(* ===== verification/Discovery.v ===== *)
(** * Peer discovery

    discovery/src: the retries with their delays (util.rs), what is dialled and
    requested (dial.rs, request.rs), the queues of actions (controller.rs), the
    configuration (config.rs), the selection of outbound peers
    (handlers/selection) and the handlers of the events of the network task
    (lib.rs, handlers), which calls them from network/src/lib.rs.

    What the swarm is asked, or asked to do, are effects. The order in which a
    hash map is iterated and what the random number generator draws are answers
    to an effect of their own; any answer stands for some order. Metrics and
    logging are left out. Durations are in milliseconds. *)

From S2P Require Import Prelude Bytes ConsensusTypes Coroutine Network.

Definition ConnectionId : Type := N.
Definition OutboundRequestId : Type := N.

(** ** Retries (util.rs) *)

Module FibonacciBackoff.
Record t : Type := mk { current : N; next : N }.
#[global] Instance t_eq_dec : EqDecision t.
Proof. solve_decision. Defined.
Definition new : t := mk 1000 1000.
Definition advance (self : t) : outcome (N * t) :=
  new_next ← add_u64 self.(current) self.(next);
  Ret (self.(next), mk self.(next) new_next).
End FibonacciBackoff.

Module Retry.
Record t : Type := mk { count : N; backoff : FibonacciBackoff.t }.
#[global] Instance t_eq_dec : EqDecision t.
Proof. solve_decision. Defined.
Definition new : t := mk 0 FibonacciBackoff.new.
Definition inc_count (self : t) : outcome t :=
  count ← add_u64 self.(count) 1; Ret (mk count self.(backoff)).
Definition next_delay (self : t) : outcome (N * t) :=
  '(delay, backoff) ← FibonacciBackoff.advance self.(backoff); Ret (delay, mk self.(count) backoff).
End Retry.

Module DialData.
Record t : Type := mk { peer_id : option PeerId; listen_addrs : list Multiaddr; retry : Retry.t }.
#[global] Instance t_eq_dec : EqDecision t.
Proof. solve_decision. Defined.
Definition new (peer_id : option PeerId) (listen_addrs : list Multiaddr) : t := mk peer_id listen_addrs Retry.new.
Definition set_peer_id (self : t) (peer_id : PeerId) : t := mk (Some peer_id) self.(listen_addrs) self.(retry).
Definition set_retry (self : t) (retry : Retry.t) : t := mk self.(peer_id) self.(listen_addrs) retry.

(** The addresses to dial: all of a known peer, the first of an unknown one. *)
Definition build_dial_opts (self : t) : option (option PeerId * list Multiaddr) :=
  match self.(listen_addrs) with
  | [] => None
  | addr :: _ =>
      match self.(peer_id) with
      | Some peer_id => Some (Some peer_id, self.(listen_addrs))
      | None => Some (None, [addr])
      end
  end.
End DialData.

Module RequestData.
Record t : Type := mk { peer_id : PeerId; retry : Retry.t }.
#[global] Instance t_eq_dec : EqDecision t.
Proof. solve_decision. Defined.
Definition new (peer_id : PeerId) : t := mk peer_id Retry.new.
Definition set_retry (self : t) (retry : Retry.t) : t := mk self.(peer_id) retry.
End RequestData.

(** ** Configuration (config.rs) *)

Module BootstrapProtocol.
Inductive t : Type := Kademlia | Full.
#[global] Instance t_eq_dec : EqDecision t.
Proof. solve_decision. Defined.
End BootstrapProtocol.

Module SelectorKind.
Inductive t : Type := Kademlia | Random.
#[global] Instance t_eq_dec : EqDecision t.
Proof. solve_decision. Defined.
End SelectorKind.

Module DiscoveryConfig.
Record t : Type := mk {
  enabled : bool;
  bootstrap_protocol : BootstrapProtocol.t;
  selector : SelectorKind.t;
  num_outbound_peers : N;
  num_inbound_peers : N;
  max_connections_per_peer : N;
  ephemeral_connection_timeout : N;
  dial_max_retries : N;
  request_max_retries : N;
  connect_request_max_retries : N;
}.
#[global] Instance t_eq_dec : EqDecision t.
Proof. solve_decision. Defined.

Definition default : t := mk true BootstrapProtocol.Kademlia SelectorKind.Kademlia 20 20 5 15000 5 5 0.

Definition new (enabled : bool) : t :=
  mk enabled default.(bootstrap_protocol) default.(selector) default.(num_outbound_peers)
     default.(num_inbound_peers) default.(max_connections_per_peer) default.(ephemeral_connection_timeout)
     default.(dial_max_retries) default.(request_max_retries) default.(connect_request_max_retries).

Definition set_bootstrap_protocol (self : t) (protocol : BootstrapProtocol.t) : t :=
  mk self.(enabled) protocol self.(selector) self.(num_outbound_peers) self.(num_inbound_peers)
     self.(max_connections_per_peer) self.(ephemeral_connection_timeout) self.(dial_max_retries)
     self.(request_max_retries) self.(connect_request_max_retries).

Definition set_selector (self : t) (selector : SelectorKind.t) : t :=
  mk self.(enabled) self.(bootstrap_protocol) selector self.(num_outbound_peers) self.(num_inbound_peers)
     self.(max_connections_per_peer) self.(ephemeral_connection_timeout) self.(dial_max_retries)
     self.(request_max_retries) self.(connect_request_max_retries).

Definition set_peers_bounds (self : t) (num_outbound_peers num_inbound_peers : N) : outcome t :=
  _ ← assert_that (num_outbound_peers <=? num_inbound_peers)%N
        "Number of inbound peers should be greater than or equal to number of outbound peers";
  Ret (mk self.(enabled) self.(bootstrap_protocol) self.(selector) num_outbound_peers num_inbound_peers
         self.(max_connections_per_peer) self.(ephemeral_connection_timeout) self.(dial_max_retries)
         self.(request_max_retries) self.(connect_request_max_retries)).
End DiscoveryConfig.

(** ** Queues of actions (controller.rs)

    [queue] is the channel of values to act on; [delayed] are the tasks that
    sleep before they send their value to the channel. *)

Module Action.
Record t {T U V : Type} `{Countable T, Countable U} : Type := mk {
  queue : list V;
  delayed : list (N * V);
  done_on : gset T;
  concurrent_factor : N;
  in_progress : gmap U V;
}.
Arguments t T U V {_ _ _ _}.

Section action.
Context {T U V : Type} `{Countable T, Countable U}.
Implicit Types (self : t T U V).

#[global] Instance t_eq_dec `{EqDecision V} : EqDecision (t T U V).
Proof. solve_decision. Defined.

○ ○ ○ ○ ○ ○ ○

▶ _Brief_
Lines before the one containing "delayed : list (N * V);" stay out; reproduce that line and all the lines after it, through the end of the listing, exactly.

▶ _Written answer_
  delayed : list (N * V);
  done_on : gset T;
  concurrent_factor : N;
  in_progress : gmap U V;
}.
Arguments t T U V {_ _ _ _}.

Section action.
Context {T U V : Type} `{Countable T, Countable U}.
Implicit Types (self : t T U V).

#[global] Instance t_eq_dec `{EqDecision V} : EqDecision (t T U V).
Proof. solve_decision. Defined.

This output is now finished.